• [WORK ITEM]
Please return the lines of the data that contain "whose".

• [DATA SUPPLIED]

(** * SoundFlow: the calling layer of the dynamics engine

    A shallow embedding of [libeffects.py] (the shared-library manager and
    its module-level singleton) and of the two nodes of [nodes.py] that call
    into the native library: [SoundFlow_SimpleCompressorNode.apply_compression]
    and [SoundFlow_DuckCompressorNode.apply_ducking].

    The native library itself is not part of the repository.  Its three entry
    points ([ProcessCompressor], [ProcessDucking], [FreeProcessingResult]) are
    parameters of the development; every call that reaches them is recorded in
    a log, so that statements about "how often" and "with which arguments" the
    engine is invoked are statements about that log.

    The last part embeds the editing nodes of [nodes.py] (trimming, setting
    the length, silence removal, crossfades, gain, equalizer, preview) as
    functions on tensor values; floating-point arithmetic and the signal
    processing of torch and torchaudio are parameters there. *)

From Stdlib Require Import ZArith Lia Sorted.
From stdpp Require Import base option list strings.

Open Scope string_scope.
Open Scope list_scope.

(** ** Exceptions and console output *)

(** The Python exceptions that the modelled code can raise. All of them are
    subclasses of [Exception], hence caught by [except Exception]. *)
Inductive exn :=
| RuntimeError
| FileNotFoundError
| OSError
| AttributeError
| IndexError
| KeyError
| ValueError.
(** *** The pass as section 4.2 of the specification words it *)

(** Null or absent: unchanged.  Sequence: each element normalized, in order.
    Mapping: the attributes key keeps its value; any other key holds, for a
    sequence, the sequence of its normalized elements; for a non-scalar
    value, the one-element sequence of the normalized value; for a scalar,
    the one-element sequence of the scalar.  Top-level scalar: the
    one-element sequence of the scalar. *)
Fixpoint spec_normalize (t : value) : value :=
  match t with
  | VNull | VUndefined => t
  | VArr items => VArr (map spec_normalize items)
  | VObj entries =>
      VObj
        (map
           (fun entry : string * value =>
              let (key, value) := entry in
              (key,
               if String.eqb key attrs_key then value
               else
                 match value with
                 | VArr items => VArr (map spec_normalize items)
                 | VScalar _ => VArr [value]
                 | VObj _ | VNull | VUndefined => VArr [spec_normalize value]
                 end))
           entries)
  | VScalar _ => VArr [t]
  end.

(** *** Content of trees *)

(** The leaves of a tree, from left to right: its [null]s, [undefined]s and
    primitives, those of attribute records included. *)
Fixpoint leaves (v : value) : list value :=
  match v with
  | VArr items => flat_map leaves items
  | VObj entries => flat_map (fun e => leaves (snd e)) entries
  | VNull | VUndefined | VScalar _ => [v]
  end.

(** Text stands alone: among the element nodes, an array that holds a
    primitive holds nothing else. *)
Fixpoint text_alone (v : value) : bool :=
  match v with
  | VArr items =>
      (negb (existsb is_scalar items) || (List.length items =? 1)%nat)
      && forallb text_alone items
  | VObj entries =>
      forallb
        (fun entry : string * value =>
           let (key, value) := entry in
           if String.eqb key attrs_key then true else text_alone value)
        entries
  | VNull | VUndefined | VScalar _ => true
  end.

(** *** Sample trees *)

(** A tree as fast-xml-parser hands it over: single children collapsed,
    repeated ones in an array, text as scalars. *)
Definition sample_parsed_tree : value :=
  VObj [("vmix",
         VObj [("version", str "27");
               ("inputs",
                VObj [("input",
                       VArr [VObj [("$", VObj [("key", str "1")]);
                                   ("title", str "Cam1")];
                             VObj [("$", VObj [("key", str "2")]);
                                   ("title", str "Cam2")]])]);
               ("preview", num 1)])].

(** A tree whose elements carry attributes only. *)
Definition sample_attribute_tree : value :=
  VObj [("vmix",
         VObj [("inputs",
                VObj [("input",
                       VArr [VObj [("$", VObj [("key", str "1");
                                                ("number", num 1)])];
                             VObj [("$", VObj [("key", str "2");
                                                ("number", num 2)])]])]);
               ("overlays", VNull)])].

(** An element with an attribute record and no child. *)
Definition sample_attribute_element : value :=
  VObj [("input", VObj [("$", VObj [("key", str "1")])])].

(** An object with an own property named [__proto__], as
    [JSON.parse('{"a":"x","__proto__":{"k":"v"},"b":"y"}')] returns it. *)
Definition sample_proto_tree : value :=
  VObj [("a", str "x"); ("__proto__", VObj [("k", str "v")]);
        ("b", str "y")].

End Canon.

(** ** The adapters over the parser libraries *)

(** The fast-xml-parser library: an [XMLParser] is built from its options;
    its [parse] method is the library's and is a parameter here. *)
Module FastXmlParserLib.
Import Js.

Record parser_options : Type := {
  ignoreAttributes : bool;
  allowBooleanAttributes : bool;
  parseAttributeValue : bool;
  trimValues : bool
}.

Record XMLParser : Type := { options : parser_options }.

Definition parse_method : Type := XMLParser -> string -> completion value.

End FastXmlParserLib.

(** [src/xml/fxpAdapter.ts]: the adapter that runs the normalization pass. *)
Module Fxp.
Import Js FastXmlParserLib.

Record FastXmlParserAdapter : Type := { parser : XMLParser }.

(** Lines 7-14. *)
Definition constructor : FastXmlParserAdapter :=
  {| parser :=
       {| options :=
            {| ignoreAttributes := false;
               allowBooleanAttributes := true;
               parseAttributeValue := true;
               trimValues := false |} |} |}.

(** Lines 16-21.  An exception of the library rejects the promise of the
    [async] method. *)
Definition parse (lib_parse : parse_method) (this : FastXmlParserAdapter)
           (xml : string) : outcome value :=
  match lib_parse this.(parser) xml with
  | Returns result => Resolved (Canon.normalizeToXml2jsFormat result)
  | Throws e => Rejected e
  end.

End Fxp.

(** The version of the same adapter that returns the library's tree as it
    is. *)
Module FxpPlain.
Import Js FastXmlParserLib.

Record FastXmlParserAdapter : Type := { parser : XMLParser }.

Definition constructor : FastXmlParserAdapter :=
  {| parser :=
       {| options :=
            {| ignoreAttributes := false;
               allowBooleanAttributes := true;
               parseAttributeValue := true;
               trimValues := false |} |} |}.

Definition parse (lib_parse : parse_method) (this : FastXmlParserAdapter)
           (xml : string) : outcome value :=
  match lib_parse this.(parser) xml with
  | Returns result => Resolved result
  | Throws e => Rejected e
  end.

End FxpPlain.

(** The xml2js adapter: the module-level parser and the delegating
    [parse]. *)
Module Xml2js.
Import Js.

Inductive processor : Type := parseBooleans.

Record options : Type := {
  tagNameProcessors : list processor;
  attrNameProcessors : list processor;
  valueProcessors : list processor;
  attrValueProcessors : list processor
}.

Definition parserOptions : options :=
  {| tagNameProcessors := [];
     attrNameProcessors := [];
     valueProcessors := [parseBooleans];
     attrValueProcessors := [parseBooleans] |}.

(** The library's [parseStringPromise], a parameter. *)
Definition parse_method : Type := options -> string -> outcome value.

Definition parse (parseStringPromise : parse_method) (xml : string)
  : outcome value :=
  parseStringPromise parserOptions xml.

End Xml2js.

(** ** The dynamically loaded Rust/WASM adapter *)

Module Wasm.
Import Js.

(** What a call of the module's [default] export (the WASM initializer)
    does: throw at once, or hand back a value whose [await] later resumes
    normally or with a rejection. *)
Inductive init_behaviour : Type :=
| InitThrows (msg : string)
| InitResolves
| InitRejects (msg : string).

(** A loaded module, as far as the adapter looks at it: [mod_default] and
    [mod_parse] are [Some] when [typeof] of the export is ['function']. *)
Record wasm_module : Type := {
  mod_default : option init_behaviour;
  mod_parse : option (string -> completion value)
}.

(** The host of the adapter: [__dirname], [process.cwd()], [path.join] and
    [require].  [require] throws or returns the exports of the module,
    [None] standing for exports that are falsy. *)
Record host : Type := {
  dirname : string;
  cwd : string;
  path_join : string -> string -> string;
  require : string -> completion (option wasm_module)
}.

(** The state of a promise of [loadWasm]. *)
Inductive promise_state : Type :=
| Pending
| Fulfilled
| Failed (msg : string).

(** A call of [parse]: suspended at [await this.loadPromise] on promise [p],
    or finished with the settlement of its own promise. *)
Inductive call_status : Type :=
| Awaiting (p : nat)
| Settled (r : outcome value).

Record parse_call : Type := {
  call_xml : string;
  call_status_of : call_status
}.

(** The adapter object with the promises and calls that exist around it.
    [loads] holds one promise per invocation of [loadWasm], [probes] the
    arguments of the [require] calls made so far, in order. *)
Record adapter : Type := {
  wasm : option wasm_module;
  loadPromise : option nat;
  loads : list promise_state;
  probes : list string;
  calls : list parse_call
}.

Definition set_wasm (m : option wasm_module) (a : adapter) : adapter :=
  {| wasm := m; loadPromise := loadPromise a; loads := loads a;
     probes := probes a; calls := calls a |}.

Definition set_loadPromise (p : option nat) (a : adapter) : adapter :=
  {| wasm := wasm a; loadPromise := p; loads := loads a;
     probes := probes a; calls := calls a |}.

Definition set_loads (l : list promise_state) (a : adapter) : adapter :=
  {| wasm := wasm a; loadPromise := loadPromise a; loads := l;
     probes := probes a; calls := calls a |}.

Definition set_probes (l : list string) (a : adapter) : adapter :=
  {| wasm := wasm a; loadPromise := loadPromise a; loads := loads a;
     probes := l; calls := calls a |}.

Definition set_calls (l : list parse_call) (a : adapter) : adapter :=
  {| wasm := wasm a; loadPromise := loadPromise a; loads := loads a;
     probes := probes a; calls := l |}.

Fixpoint update_nth {A : Type} (n : nat) (x : A) (l : list A) {struct l}
  : list A :=
  match l, n with
  | [], _ => []
  | _ :: rest, O => x :: rest
  | y :: rest, S n' => y :: update_nth n' x rest
  end.

(** The three module locations, in the order of lines 24, 32 and 38. *)
Definition production_path (h : host) : string :=
  path_join h (dirname h) "../bench/wasm/pkg/vmix_xml.js".

Definition development_path (h : host) : string :=
  path_join h (cwd h) "src/bench/wasm/pkg/vmix_xml.js".

Definition sibling_path : string := "./vmix_xml_wasm".

Definition candidates (h : host) : list string :=
  [production_path h; development_path h; sibling_path].

(** [this.wasm = require(p)]: the call is recorded; the field is assigned
    only when [require] returns. *)
Definition assign_require (h : host) (p : string) (a : adapter)
  : adapter * completion unit :=
  let a' := set_probes (probes a ++ [p]) a in
  match require h p with
  | Returns m => (set_wasm m a', Returns tt)
  | Throws e => (a', Throws e)
  end.

(** The nested [try]/[catch] of lines 21-40. *)
Definition probe (h : host) (a : adapter) : adapter * completion unit :=
  match assign_require h (production_path h) a with
  | (a1, Returns _) => (a1, Returns tt)
  | (a1, Throws _) =>
      match assign_require h (development_path h) a1 with
      | (a2, Returns _) => (a2, Returns tt)
      | (a2, Throws _) => assign_require h sibling_path a2
      end
  end.

Definition load_error (msg : string) : string :=
  "Failed to load Rust WASM module: " ++ msg.

Definition no_parse_error : string :=
  "Rust WASM module does not export parse function".

Definition not_available_error : string :=
  "Rust WASM module is not available".

(** Lines 50-52: the check that ends [loadWasm]. *)
Definition check_parse (a : adapter) : promise_state :=
  match wasm a with
  | Some m =>
      match mod_parse m with
      | Some _ => Fulfilled
      | None => Failed no_parse_error
      end
  | None => Failed no_parse_error
  end.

• [PROBLEM SOLUTION]
(** A tree whose elements carry attributes only. *)
    does: throw at once, or hand back a value whose [await] later resumes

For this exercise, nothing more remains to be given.